Samson Mow, a vocal Bitcoin supporter and CEO of Jan3 Company, which helps to recruit BTC, has again filmed JAB with Ethereum, the second largest cryptocurrency.
Mow commented on the price as ETH reached its last seen low in October 2023.
Samson Mo's anti-ethereum statement
Samson Mow revisited the tweet that he published on August 23, 2022. This is $1,600 per coin when Ethereum trades at roughly the same price as it is now. Bitcoin traded that day at $21,600. Now, Ethereum is changing its hands at $1,589 after plunging 5.24% in the last 24 hours.
Ethereum is still overrated. https://t.co/4oeqacqmlv
– Samson Mow (@excellion) April 10, 2025
It was October 2023 when Ethereum fell to those lows in the last period.
But before that, ETH showed a surge in prices on Wednesday. Following Bitcoin's 8.51% rise and price trajectory, both initially printed giant green candles.
This was the BTC's response to the suspension of additional trade tariffs implemented by US President Donald Trump in 180 countries. They were particularly heavy in China – over 100% in total – the country rejected Trump's request to eliminate 34% tariffs on all American goods that enter the country.
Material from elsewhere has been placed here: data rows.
Lemma find_best_dates_window_valid {W} (fetch : Source W) (latitude longitude : Q)
    (search_start search_end : date) (hot_thresh rain_thresh : Q)
    (event_duration : Z) (w : W) (bs be : date) :
  (find_best_dates fetch latitude longitude search_start search_end hot_thresh
     rain_thresh event_duration w).1 = (Some bs, Some be) ->
  valid_date bs /\ valid_date be /\ be = bs + (event_duration - 1).
Proof.
  destruct (clamp_search_end_cases search_start search_end w) as [[e He] | Hc].
  { by rewrite (find_best_dates_clamp_raises _ _ _ _ _ _ _ _ _ _ He). }
  rewrite (find_best_dates_run _ _ _ _ _ _ _ _ _ _ Hc).
  destruct (empty _); [discriminate|].
  destruct (for_each _ _ _ _) as [[st|e] w2] eqn:Hrun; [|discriminate].
  cbn [fst]. unfold window_of.
  destruct (best_start st) as [b|] eqn:Hb; [|discriminate].
  destruct (timedelta _) as [td|] eqn:Etd; [|discriminate].
  destruct (date_add b td) as [o|] eqn:Eo; [|discriminate].
  intros [= -> <-]. apply timedelta_inv in Etd as [-> _].
  apply date_add_inv in Eo as [-> Hbe].
  split; [|done].
  eapply for_each_best_start_valid; [|exact Hrun|exact Hb]. discriminate.
Qed.

(** X13. The window [find_best_dates] returns and
    [simulate_future_forecast] agree on the length of the event: with
    data in the history, the simulation over a returned window has
    exactly [event_duration] rows, whatever the source and the random
    draws. *)
Theorem simulate_best_window_has_event_duration_rows {W R} (fetch : Source W)
    (latitude longitude : Q) (search_start search_end : date)
    (hot_thresh rain_thresh : Q) (event_duration : Z) (w : W)
    (sample : DataFrame -> R -> Row * R) (uniform : Q -> Q -> R -> Q * R)
    (round2 : Q -> Q) (hist_df : DataFrame) (r : R) (bs be : date) :
  empty hist_df = false ->
  (find_best_dates fetch latitude longitude search_start search_end hot_thresh
     rain_thresh event_duration w).1 = (Some bs, Some be) ->
  length (simulate_future_forecast sample uniform round2 hist_df bs be r).1
  = Z.to_nat event_duration.
Proof.
  intros Hne Hwin.
  apply find_best_dates_window_valid in Hwin as (Hbs & Hbe & ->).
  destruct (simulate_future_forecast_run sample uniform round2 hist_df bs
              (bs + (event_duration - 1)) r Hne Hbs Hbe) as (df & -> & Hd & _).
  cbn [fst]. rewrite <- (length_map sim_date), Hd, length_map.
  unfold range, days_between. rewrite length_seqZ. f_equal. lia.
Qed.

Lemma simulate_best_window_has_event_duration_rows_witness :
  length (simulate_future_forecast sample_first uniform_low round_cents (hot_rows 2)
            103 107 0%nat).1 = Z.to_nat 5.
Proof.
  apply (simulate_best_window_has_event_duration_rows (counting stub_tie) 0%Q 0%Q
           100 115 32%Q 10%Q 5 (tt, []) sample_first uniform_low round_cents
           (hot_rows 2) 0%nat 103 107).
  - reflexivity.
  - reflexivity.
Defined.

(* ===================================================================== *)
(** * Properties of get_immediate_forecast *)
(* ===================================================================== *)

Lemma frame4_columns (c1 c2 c3 c4 : list Cell) :
  length c2 = length c1 -> length c3 = length c1 -> length c4 = length c1 ->
  exists df,
    frame4 c1 c2 c3 c4 = Some df
    /\ map fc_date df = c1 /\ map fc_max_temp df = c2
    /\ map fc_min_temp df = c3 /\ map fc_precipitation df = c4.
Proof.
  revert c2 c3 c4.
  induction c1 as [|x1 r1 IH]; intros [|x2 r2] [|x3 r3] [|x4 r4] H2 H3 H4;
    try discriminate.
  - by exists [].
  - cbn in H2, H3, H4.
    destruct (IH r2 r3 r4) as (df & Hf & E1 & E2 & E3 & E4); [lia|lia|lia|].
    exists (mkForecastRow x1 x2 x3 x4 :: df). cbn. rewrite Hf.
    by rewrite E1, E2, E3, E4.
Qed.

Lemma frame4_Some_lengths (c1 c2 c3 c4 : list Cell) (df : list ForecastRow) :
  frame4 c1 c2 c3 c4 = Some df ->
  length c2 = length c1 /\ length c3 = length c1 /\ length c4 = length c1
  /\ length df = length c1.
Proof.
  revert c2 c3 c4 df.
  induction c1 as [|x1 r1 IH]; intros [|x2 r2] [|x3 r3] [|x4 r4] df; cbn;
    try discriminate.
  - by intros [= <-].
  - destruct (frame4 r1 r2 r3 r4) as [df'|] eqn:E; [|discriminate].
    intros [= <-]. destruct (IH _ _ _ _ E) as (H2 & H3 & H4 & H5). cbn. lia.
Qed.

(** X14. When the forecast payload has [daily] with the four arrays
    [time], [temperature_2m_max], [temperature_2m_min] and
    [precipitation_sum] of one length, the frame returned has that many
    rows and its four columns are exactly those arrays. *)
Theorem immediate_forecast_columns {W} (http : Q -> Q -> W -> ForecastResponse * W)
    (latitude longitude : Q) (w : W) (daily : gmap string (list Cell))
    (time tmax tmin precip : list Cell) :
  (http latitude longitude w).1 = ForecastJson (Some daily) ->
  daily !! "time" = Some time ->
  daily !! "temperature_2m_max" = Some tmax ->
  daily !! "temperature_2m_min" = Some tmin ->
  daily !! "precipitation_sum" = Some precip ->
  length tmax = length time -> length tmin = length time ->
  length precip = length time ->
  map fc_date (get_immediate_forecast http latitude longitude w).1 = time
  /\ map fc_max_temp (get_immediate_forecast http latitude longitude w).1 = tmax
  /\ map fc_min_temp (get_immediate_forecast http latitude longitude w).1 = tmin
  /\ map fc_precipitation (get_immediate_forecast http latitude longitude w).1 = precip
  /\ length (get_immediate_forecast http latitude longitude w).1 = length time.
Proof.
  intros Hr H1 H2 H3 H4 L2 L3 L4. unfold get_immediate_forecast.
  destruct (http latitude longitude w) as [resp w']. cbn [fst] in Hr. subst resp.
  unfold forecast_frame. rewrite H1, H2, H3, H4.
  destruct (frame4_columns time tmax tmin precip L2 L3 L4)
    as (df & -> & E1 & E2 & E3 & E4).
  cbn [fst]. split; [exact E1|split; [exact E2|split; [exact E3|split; [exact E4|]]]].
  by rewrite <- E1, length_map.
Qed.

Lemma immediate_forecast_columns_witness :
  map fc_date
    (get_immediate_forecast (forecast_http (Some daily_two_days)) 0%Q 0%Q tt).1
  = [CStr "2025-10-04"; CStr "2025-10-05"]
  /\ map fc_min_temp
       (get_immediate_forecast (forecast_http (Some daily_two_days)) 0%Q 0%Q tt).1
     = [CNum 12%Q; CNull].
Proof.
  destruct (immediate_forecast_columns (forecast_http (Some daily_two_days)) 0%Q 0%Q tt
              daily_two_days
              [CStr "2025-10-04"; CStr "2025-10-05"] [CNum 21%Q; CNum 19%Q]
              [CNum 12%Q; CNull] [CNum 0%Q; CNum (3 # 2)%Q])
    as (E1 & _ & E3 & _); try reflexivity.
  split; [exact E1|exact E3].
Defined.

(** X15. [get_immediate_forecast] returns rows only for a payload that
    was decoded, has [daily], has all four arrays in it, of one length
    and not empty; a failed request, a missing key or arrays of
    different lengths give the empty frame. *)
Theorem immediate_forecast_rows_need_full_payload {W}
    (http : Q -> Q -> W -> ForecastResponse * W) (latitude longitude : Q) (w : W) :
  (get_immediate_forecast http latitude longitude w).1 <> [] ->
  exists daily time tmax tmin precip,
    (http latitude longitude w).1 = ForecastJson (Some daily)
    /\ daily !! "time" = Some time
    /\ daily !! "temperature_2m_max" = Some tmax
    /\ daily !! "temperature_2m_min" = Some tmin
    /\ daily !! "precipitation_sum" = Some precip
    /\ length tmax = length time /\ length tmin = length time
    /\ length precip = length time /\ time <> [].
Proof.
  unfold get_immediate_forecast.
  destruct (http latitude longitude w) as [[|[daily|]] w']; cbn [fst]; try done.
  unfold forecast_frame.
  destruct (daily !! "time") as [time|] eqn:H1; [|done].
  destruct (daily !! "temperature_2m_max") as [tmax|] eqn:H2; [|done].
  destruct (daily !! "temperature_2m_min") as [tmin|] eqn:H3; [|done].
  destruct (daily !! "precipitation_sum") as [precip|] eqn:H4; [|done].
  destruct (frame4 time tmax tmin precip) as [df|] eqn:Hf; [|done].
  cbn [fst]. intros Hne.
  destruct (frame4_Some_lengths _ _ _ _ _ Hf) as (L2 & L3 & L4 & L5).
  exists daily, time, tmax, tmin, precip.
  repeat (split; [done|]).
  intros ->. by destruct df.
Qed.

Lemma immediate_forecast_rows_need_full_payload_witness :
  exists daily time tmax tmin precip,
    (forecast_http (Some daily_two_days) 0%Q 0%Q tt).1 = ForecastJson (Some daily)
    /\ daily !! "time" = Some time
    /\ daily !! "temperature_2m_max" = Some tmax
    /\ daily !! "temperature_2m_min" = Some tmin
    /\ daily !! "precipitation_sum" = Some precip
    /\ length tmax = length time /\ length tmin = length time
    /\ length precip = length time /\ time <> [].
Proof.
  apply (immediate_forecast_rows_need_full_payload (forecast_http (Some daily_two_days))
           0%Q 0%Q tt).
  vm_compute. discriminate.
Defined.

(** Arrays of different lengths: no row. *)
Example immediate_forecast_short_column :
  (get_immediate_forecast (forecast_http (Some daily_short_column)) 0%Q 0%Q tt).1 = [].
Proof. reflexivity. Qed.

(* ===================================================================== *)
(** * Properties of clean_text_for_pdf *)
(* ===================================================================== *)

(** ** Stripping *)

Lemma lstrip_suffix (s : text) : lstrip s `suffix_of` s.
Proof.
  induction s as [|c s IH]; [done|]. cbn. destruct (isspace c); [|done].
  by apply suffix_cons_r.
Qed.

Lemma lstrip_head (s : text) (c : N) : head (lstrip s) = Some c -> isspace c = false.
Proof.
  induction s as [|x s IH]; [done|]. cbn. destruct (isspace x) eqn:E; [exact IH|].
  cbn. by intros [= <-].
Qed.

Lemma lstrip_id (s : text) :
  (forall c, head s = Some c -> isspace c = false) -> lstrip s = s.
Proof.
  destruct s as [|x s]; [done|]. intros H. cbn. by rewrite (H x eq_refl).
Qed.

Lemma lstrip_snoc (s : text) (c : N) :
  isspace c = false -> lstrip (s ++ [c]) = lstrip s ++ [c].
Proof.
  intros Hc. induction s as [|x s IH]; cbn; [by rewrite Hc|].
  by destruct (isspace x).
Qed.

Lemma elem_of_lstrip (s : text) (c : N) : c ∈ lstrip s -> c ∈ s.
Proof.
  intros Hc. destruct (lstrip_suffix s) as [k ->]. apply elem_of_app. by right.
Qed.

Lemma elem_of_rstrip (s : text) (c : N) : c ∈ rstrip s -> c ∈ s.
Proof.
  unfold rstrip. intros Hc. rewrite elem_of_reverse in Hc.
  apply elem_of_lstrip in Hc. by rewrite elem_of_reverse in Hc.
Qed.

Lemma elem_of_strip (s : text) (c : N) : c ∈ strip s -> c ∈ s.
Proof. unfold strip. intros Hc. by apply elem_of_lstrip, elem_of_rstrip. Qed.

Lemma rstrip_last (s : text) (c : N) : last (rstrip s) = Some c -> isspace c = false.
Proof. unfold rstrip. rewrite last_reverse. apply lstrip_head. Qed.

Lemma rstrip_cons (s : text) (c : N) :
  isspace c = false -> rstrip (c :: s) = c :: rstrip s.
Proof.
  intros Hc. unfold rstrip. rewrite reverse_cons, lstrip_snoc by done.
  by rewrite reverse_snoc.
Qed.

Lemma rstrip_id (s : text) :
  (forall c, last s = Some c -> isspace c = false) -> rstrip s = s.
Proof.
  intros H. unfold rstrip. rewrite lstrip_id; [apply reverse_involutive|].
  intros c. rewrite head_reverse. apply H.
Qed.

Lemma strip_ends (s : text) :
  (forall c, head (strip s) = Some c -> isspace c = false)
  /\ (forall c, last (strip s) = Some c -> isspace c = false).
Proof.
  split; [|apply rstrip_last].
  unfold strip. intros c. destruct (lstrip s) as [|x l] eqn:E; [done|].
  assert (Hx : isspace x = false) by (apply (lstrip_head s); by rewrite E).
  rewrite rstrip_cons by done. cbn. by intros [= <-].
Qed.

Lemma strip_id (s : text) :
  (forall c, head s = Some c -> isspace c = false) ->
  (forall c, last s = Some c -> isspace c = false) ->
  strip s = s.
Proof. intros Hh Hl. unfold strip. by rewrite lstrip_id, rstrip_id. Qed.

(** ** Replacing *)

Lemma starts_with_head (h c : N) (old s : text) :
  h <> c -> starts_with (h :: old) (c :: s) = false.
Proof. intros Hne. cbn. by rewrite (proj2 (N.eqb_neq h c) Hne). Qed.

(** A pattern whose first character does not occur leaves the text. *)
Lemma replace_absent (h : N) (old new s : text) :
  h ∉ s -> replace (h :: old) new s = s.
Proof.
  unfold replace. induction s as [|c s IH]; [done|]. intros Hn.
  cbn [replace_go]. rewrite starts_with_head.
  - f_equal. apply IH. intros Hin. apply Hn. by right.
  - intros ->. apply Hn. left.
Qed.

(** Replacing a single character, character by character. *)
Lemma replace_single (h : N) (new s : text) :
  replace [h] new s = flat_map (fun c => if (h =? c)%N then new else [c]) s.
Proof.
  unfold replace. induction s as [|c s IH]; [done|].
  cbn [replace_go flat_map starts_with length]. rewrite andb_true_r.
  destruct (h =? c)%N; cbn [Nat.sub]; by rewrite IH.
Qed.

Lemma replace_single_gone (h : N) (new s : text) :
  h ∉ new -> h ∉ replace [h] new s.
Proof.
  intros Hnew. rewrite replace_single. induction s as [|c s IH]; cbn [flat_map].
  - apply not_elem_of_nil.
  - intros Hin. apply elem_of_app in Hin as [Hin|Hin]; [|by apply IH].
    destruct (h =? c)%N eqn:E; [by apply Hnew|].
    apply list_elem_of_singleton in Hin. apply N.eqb_neq in E. congruence.
Qed.

Lemma elem_of_latin1_ignore (s : text) (c : N) :
  c ∈ latin1_ignore s <-> c ∈ s /\ (c <= 0xff)%N.
Proof. unfold latin1_ignore. rewrite list_elem_of_filter. tauto. Qed.

Lemma clean_text_for_pdf_latin1 (t : text) :
  Forall (fun c => (c <= 0xff)%N) (clean_text_for_pdf t).
Proof.
  unfold clean_text_for_pdf. cbv zeta.
  apply Forall_forall. intros c Hc.
  apply elem_of_strip, elem_of_latin1_ignore in Hc. tauto.
Qed.

Lemma clean_text_for_pdf_ends (t : text) :
  (forall c, head (clean_text_for_pdf t) = Some c -> isspace c = false)
  /\ (forall c, last (clean_text_for_pdf t) = Some c -> isspace c = false).
Proof. unfold clean_text_for_pdf. cbv zeta. apply strip_ends. Qed.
Mow criticizes Trump's trade war with China
In a previously published tweet, Mow shared his views on a significant increase in trade tariffs in China. While many seem to believe the move will represent a victory, bring more jobs to the US and expand local production, the JAN3 boss doubts the measure will have such a positive effect on the US economy.
Mow openly opposes the overall celebration mood on these tariffs and says he wants to hear how to “enable employment and production in the United States.” The problem is that according to the boss of Jan3 here, the production connection between the two countries is too close and tight. Under the huge tariffs from both sides, the US continues to have a “higher input costs of raw materials and components,” and a shortage of engineering skills,” while the US “virtually no manufacturing infrastructure.”
So Bescent says it's time for Main Street to take over. In this economy, who is trying to set up capital to build factories and build supply chains? Who can hire workers to create widgets? Main Street is pretty broken. You can't build infrastructure or pay your admirers to workers.
– Samson Mow (@excellion) April 9, 2025
“Who can hire workers to make widgets? Main Street is pretty broken. You can't build infrastructure or pay workers who have praise,” Mow said, adding a post to his X-thread.